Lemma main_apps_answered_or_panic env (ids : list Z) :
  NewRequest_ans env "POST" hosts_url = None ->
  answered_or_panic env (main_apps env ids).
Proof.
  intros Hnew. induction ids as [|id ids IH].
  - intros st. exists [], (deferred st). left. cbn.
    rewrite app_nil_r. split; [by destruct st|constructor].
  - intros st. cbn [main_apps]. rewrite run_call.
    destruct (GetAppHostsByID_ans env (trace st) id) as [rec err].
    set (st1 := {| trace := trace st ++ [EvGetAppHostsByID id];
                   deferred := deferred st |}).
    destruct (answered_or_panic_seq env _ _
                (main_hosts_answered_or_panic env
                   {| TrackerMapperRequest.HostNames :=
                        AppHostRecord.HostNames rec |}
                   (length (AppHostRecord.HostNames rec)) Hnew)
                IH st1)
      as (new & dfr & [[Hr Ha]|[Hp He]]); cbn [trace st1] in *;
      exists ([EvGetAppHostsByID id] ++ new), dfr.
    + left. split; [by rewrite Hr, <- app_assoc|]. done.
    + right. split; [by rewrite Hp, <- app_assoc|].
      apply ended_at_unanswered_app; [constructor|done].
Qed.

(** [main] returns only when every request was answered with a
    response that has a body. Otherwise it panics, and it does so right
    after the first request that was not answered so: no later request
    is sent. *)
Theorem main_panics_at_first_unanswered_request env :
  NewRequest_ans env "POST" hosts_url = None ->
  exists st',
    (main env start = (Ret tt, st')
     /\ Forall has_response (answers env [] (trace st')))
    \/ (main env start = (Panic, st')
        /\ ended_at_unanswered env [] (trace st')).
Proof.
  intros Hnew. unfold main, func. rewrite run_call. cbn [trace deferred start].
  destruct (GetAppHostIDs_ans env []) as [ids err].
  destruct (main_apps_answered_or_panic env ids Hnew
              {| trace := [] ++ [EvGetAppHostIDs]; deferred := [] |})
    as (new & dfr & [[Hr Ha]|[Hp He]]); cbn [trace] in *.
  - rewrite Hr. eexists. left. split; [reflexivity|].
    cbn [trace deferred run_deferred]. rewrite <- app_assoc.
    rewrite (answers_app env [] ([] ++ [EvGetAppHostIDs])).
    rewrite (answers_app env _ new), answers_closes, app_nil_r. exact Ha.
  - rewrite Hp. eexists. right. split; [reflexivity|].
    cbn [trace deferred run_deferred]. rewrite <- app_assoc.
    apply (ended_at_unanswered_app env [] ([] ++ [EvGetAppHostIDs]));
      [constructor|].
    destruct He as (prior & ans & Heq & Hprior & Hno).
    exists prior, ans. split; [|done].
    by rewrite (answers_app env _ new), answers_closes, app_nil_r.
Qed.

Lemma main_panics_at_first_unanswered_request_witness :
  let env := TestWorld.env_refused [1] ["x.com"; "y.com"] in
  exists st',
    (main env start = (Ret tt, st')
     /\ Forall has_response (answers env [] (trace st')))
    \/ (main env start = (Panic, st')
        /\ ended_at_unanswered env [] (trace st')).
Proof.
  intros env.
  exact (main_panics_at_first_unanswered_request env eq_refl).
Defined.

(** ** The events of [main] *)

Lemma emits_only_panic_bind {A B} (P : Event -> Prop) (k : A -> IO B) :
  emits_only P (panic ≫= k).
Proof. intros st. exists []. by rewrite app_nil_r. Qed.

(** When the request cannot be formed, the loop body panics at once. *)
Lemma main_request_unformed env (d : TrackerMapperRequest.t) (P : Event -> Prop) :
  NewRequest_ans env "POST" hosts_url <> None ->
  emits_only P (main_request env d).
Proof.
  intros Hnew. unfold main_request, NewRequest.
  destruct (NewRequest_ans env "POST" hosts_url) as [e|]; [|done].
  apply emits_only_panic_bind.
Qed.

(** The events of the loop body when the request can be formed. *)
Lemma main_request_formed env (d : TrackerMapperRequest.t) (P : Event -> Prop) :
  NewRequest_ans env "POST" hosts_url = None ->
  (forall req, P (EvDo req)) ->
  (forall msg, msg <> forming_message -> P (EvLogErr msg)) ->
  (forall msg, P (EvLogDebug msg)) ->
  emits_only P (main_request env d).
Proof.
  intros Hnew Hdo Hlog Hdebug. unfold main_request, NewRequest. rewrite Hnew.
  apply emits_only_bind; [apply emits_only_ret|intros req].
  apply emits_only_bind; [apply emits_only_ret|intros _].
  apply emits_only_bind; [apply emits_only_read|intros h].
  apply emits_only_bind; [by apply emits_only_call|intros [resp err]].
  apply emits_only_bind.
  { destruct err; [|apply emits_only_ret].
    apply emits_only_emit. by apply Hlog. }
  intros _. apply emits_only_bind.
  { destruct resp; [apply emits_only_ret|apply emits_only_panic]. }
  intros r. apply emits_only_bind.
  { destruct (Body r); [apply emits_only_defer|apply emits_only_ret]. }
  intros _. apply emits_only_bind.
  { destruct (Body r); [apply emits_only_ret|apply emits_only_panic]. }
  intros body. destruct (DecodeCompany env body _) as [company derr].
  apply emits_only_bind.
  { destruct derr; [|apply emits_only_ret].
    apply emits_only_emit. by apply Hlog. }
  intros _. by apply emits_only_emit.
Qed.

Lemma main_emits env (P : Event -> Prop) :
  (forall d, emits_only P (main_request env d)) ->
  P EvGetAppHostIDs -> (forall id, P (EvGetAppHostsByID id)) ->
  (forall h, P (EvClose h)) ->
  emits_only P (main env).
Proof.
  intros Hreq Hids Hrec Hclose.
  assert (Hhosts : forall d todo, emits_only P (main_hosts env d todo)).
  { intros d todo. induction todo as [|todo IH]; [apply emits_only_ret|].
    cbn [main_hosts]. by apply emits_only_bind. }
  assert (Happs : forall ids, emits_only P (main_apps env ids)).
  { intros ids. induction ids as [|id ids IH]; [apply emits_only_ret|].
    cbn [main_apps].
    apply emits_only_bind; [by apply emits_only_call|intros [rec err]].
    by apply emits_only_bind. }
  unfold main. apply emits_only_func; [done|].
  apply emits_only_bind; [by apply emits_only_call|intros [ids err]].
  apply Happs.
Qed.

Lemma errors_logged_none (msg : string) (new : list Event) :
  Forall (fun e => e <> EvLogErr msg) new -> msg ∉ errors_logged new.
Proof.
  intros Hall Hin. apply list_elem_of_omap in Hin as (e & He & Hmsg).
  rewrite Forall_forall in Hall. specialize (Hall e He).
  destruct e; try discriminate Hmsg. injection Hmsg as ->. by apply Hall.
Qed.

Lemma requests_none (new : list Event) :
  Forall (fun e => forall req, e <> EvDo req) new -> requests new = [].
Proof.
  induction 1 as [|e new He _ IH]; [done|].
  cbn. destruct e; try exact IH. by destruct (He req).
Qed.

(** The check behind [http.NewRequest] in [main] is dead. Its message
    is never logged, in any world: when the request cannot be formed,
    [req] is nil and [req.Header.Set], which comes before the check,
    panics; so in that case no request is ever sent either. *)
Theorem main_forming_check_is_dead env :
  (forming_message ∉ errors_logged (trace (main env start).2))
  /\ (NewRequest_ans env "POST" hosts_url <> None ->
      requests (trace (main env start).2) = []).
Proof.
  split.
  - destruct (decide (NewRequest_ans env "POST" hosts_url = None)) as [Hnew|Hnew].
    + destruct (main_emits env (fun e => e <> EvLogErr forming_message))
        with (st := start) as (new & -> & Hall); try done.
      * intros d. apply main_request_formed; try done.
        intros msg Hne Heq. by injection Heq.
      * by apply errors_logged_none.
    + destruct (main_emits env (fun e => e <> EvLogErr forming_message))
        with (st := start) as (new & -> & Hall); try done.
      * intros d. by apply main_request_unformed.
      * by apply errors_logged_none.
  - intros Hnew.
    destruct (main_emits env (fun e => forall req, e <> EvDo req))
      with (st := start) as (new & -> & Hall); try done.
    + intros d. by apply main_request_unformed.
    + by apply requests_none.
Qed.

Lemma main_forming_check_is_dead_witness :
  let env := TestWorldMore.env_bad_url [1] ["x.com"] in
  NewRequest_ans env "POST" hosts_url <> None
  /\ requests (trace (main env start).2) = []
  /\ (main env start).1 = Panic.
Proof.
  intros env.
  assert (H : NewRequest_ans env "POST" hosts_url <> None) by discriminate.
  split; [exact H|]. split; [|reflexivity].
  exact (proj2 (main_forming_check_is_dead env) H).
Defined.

******

- [WORK TO COMPLETE]
Copy out each line of the listing where the string "right" appears.

- [TASK RESULT]
    + right. split; [by rewrite Hp, <- app_assoc|].
    response that has a body. Otherwise it panics, and it does so right
  - rewrite Hp. eexists. right. split; [reflexivity|].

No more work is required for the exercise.